Created in 1948, the award is meant to inspire nurses to the same selfless service that Miss Vance practiced so successfully throughout her life. As a leader in nursing in Virginia during the early twentieth century, Miss Vance created the Five-Point Program for Health for Virginia school children, which resulted in improved health for thousands of Virginia’s children. In addition, her personal commitments were to maternal child health and to improving the care of people with cancer. The award, the five-point star, is a constant reminder of nursing excellence.
“Dr. Langston is the ideal recipient for this honor, given her commitment to the highest nursing standards throughout her career,” said Susan Motley, executive director of the Virginia Nurses Association. “Her exemplary leadership has made a significant impact on nursing education, research and service in the community.”

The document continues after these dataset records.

(** X5. Once the fuel covers the pages of the largest table-metadata
    store, both ticks return, and more fuel changes nothing: the result
    does not depend on the bound put on the pagination loop. *)
Theorem ticks_return_with_enough_fuel (bound : Z) (fuel fuel' : nat) (w : World) :
  totals_bounded env bound →
  (S (pages_left bound 200 200) ≤ fuel)%nat → (fuel ≤ fuel')%nat →
  (periodic_reindex config env fuel w).1 = Ret ()
  ∧ (periodic_optimize config env fuel w).1 = Ret ()
  ∧ periodic_reindex config env fuel' w = periodic_reindex config env fuel w
  ∧ periodic_optimize config env fuel' w = periodic_optimize config env fuel w.
Proof.
  intros Hbound Hfuel Hmore.
  pose proof (iter_all_tables_ends config env bound fuel 200 Hbound
                ltac:(lia) Hfuel) as Hend.
  pose proof (iter_all_tables_more_fuel config env fuel fuel' 200 Hmore Hend)
    as Hsame.
  assert (∀ t, tick_result (loop_result (_iter_all_tables config env fuel 200) t)
               = Ret ()) as Hret.
  { intros t. unfold loop_result.
    by destruct (gen_end (_iter_all_tables config env fuel 200)) as [[]|e|]. }
  split; [|split; [|split]].
  - destruct (decide (owl_db_dir config +:+ "/periodic_reindex.lock" ∈ held w))
      as [Hr|Hr].
    + by rewrite periodic_reindex_held.
    + rewrite periodic_reindex_free by done. apply Hret.
  - destruct (decide (owl_db_dir config +:+ "/periodic_optimization.lock"
                      ∈ held w)) as [Ho|Ho].
    + by rewrite periodic_optimize_held.
    + rewrite periodic_optimize_free by done. apply Hret.
  - unfold periodic_reindex. by rewrite Hsame.
  - unfold periodic_optimize. by rewrite Hsame.
Qed.

(** ** The row handlers that change stored rows *)

Lemma update_row_run request table_type body (w : World) :
  let table :=
    _get_gen_table config (org_id request) (project_id request) table_type in
  let where_ := "`ID` = '" +:+ update_row_id body +:+ "'" in
  let updated :=
    EvUpdateRows table (update_table_id body) where_ (update_data body) in
  let msg := LogUpdateRowsFailed body in
  ¬ (table_type = knowledge ∧ touches_fixed_embedding (update_data body)) →
  update_row config env request table_type body w
  = match update_rows env table (update_table_id body) where_ (update_data body) with
    | Err e => (Raise e, extend w (updated :: exception_log e msg))
    | Ok _ =>
        match reindex_now config env (update_reindex body) table
                (update_table_id body) with
        | Err e => (Raise e, extend w (updated :: exception_log e msg))
        | Ok now =>
            (Ret OkResponse_ok,
             if now
             then schedule (extend w [updated])
                    (TaskCreateIndexes table (update_table_id body))
             else extend w [updated])
        end
    end.
Proof.
  intros table where_ updated msg Hfree.
  assert ((if bool_decide (table_type = knowledge) then
             if bool_decide ("text embed" ∈@{gset string}
                               set_map lower (dom (update_data body)))
                || bool_decide ("title embed" ∈@{gset string}
                                  set_map lower (dom (update_data body)))
             then raise fixed_column_error else mret ()
           else mret ())
          = (mret () : M (Vector:=Vector) unit))
    as Hcheck.
  { case_bool_decide as Hk; [|done].
    destruct (_ || _) eqn:Htouch; [|done].
    exfalso. apply Hfree. split; [done|]. by apply fixed_check_spec. }
  unfold update_row. rewrite Hcheck. fold table where_ updated msg.
  unfold exception_log, schedule, extend. unfold_m.
  destruct (update_rows env table _ _ _) as [[]|e];
    [destruct (reindex_now _ _ _ _ _) as [[]|e]|];
    simpl; try destruct (is_OwlException e); simpl;
    by rewrite <- ?(assoc_L (++)).
Qed.

Lemma delete_rows_run request table_type body (w : World) :
  let table :=
    _get_gen_table config (org_id request) (project_id request) table_type in
  let deleted :=
    EvDeleteRows table (delete_table_id body) (delete_where body) in
  let msg := LogDeleteRowsFailed body in
  delete_rows_handler config env request table_type body w
  = match delete_rows env table (delete_table_id body) (delete_where body) with
    | Err e => (Raise e, extend w (deleted :: exception_log e msg))
    | Ok _ =>
        match reindex_now config env (delete_reindex body) table
                (delete_table_id body) with
        | Err e => (Raise e, extend w (deleted :: exception_log e msg))
        | Ok now =>
            (Ret OkResponse_ok,
             if now
             then schedule (extend w [deleted])
                    (TaskCreateIndexes table (delete_table_id body))
             else extend w [deleted])
        end
    end.
Proof.
  intros table deleted msg.
  unfold delete_rows_handler. fold table deleted msg.
  unfold exception_log, schedule, extend. unfold_m.
  destruct (delete_rows env table _ _) as [[]|e];
    [destruct (reindex_now _ _ _ _ _) as [[]|e]|];
    simpl; try destruct (is_OwlException e); simpl;
    by rewrite <- ?(assoc_L (++)).
Qed.

Lemma delete_row_run request table_type table_id row_id reindex (w : World) :
  let table :=
    _get_gen_table config (org_id request) (project_id request) table_type in
  let deleted := EvDeleteRow table table_id row_id in
  let msg := LogDeleteRowFailed row_id table_id in
  delete_row_handler config env request table_type table_id row_id reindex w
  = match delete_row env table table_id row_id with
    | Err e => (Raise e, extend w (deleted :: exception_log e msg))
    | Ok _ =>
        (Ret OkResponse_ok,
         if reindex : bool
         then schedule (extend w [deleted]) (TaskCreateIndexes table table_id)
         else extend w [deleted])
    end.
Proof.
  intros table deleted msg.
  unfold delete_row_handler. fold table deleted msg.
  unfold exception_log, schedule, extend. unfold_m.
  destruct (delete_row env table _ _) as [[]|e];
    [destruct reindex|];
    simpl; try destruct (is_OwlException e); simpl;
    by rewrite <- ?(assoc_L (++)).
Qed.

The Virginia Nurses Association also recognized two VCU School of Nursing faculty members among the top 40 nurses under age 40 in the Commonwealth for their leadership, dedication to innovation, research and advocacy; and community engagement. Alison Montpetit, Ph.D., R.N., critical care clinician and associate professor, and Angela Starkweather, Ph.D., R.N., researcher and associate professor, were recognized with the 40 under 40 2011 Future of Nursing Leadership Award. VCU School of Nursing alumni Kevin Shimp, BSN, and Joyy Intal, BSN, MS, both nurse managers at VCU Medical Center, were also recognized with this honor.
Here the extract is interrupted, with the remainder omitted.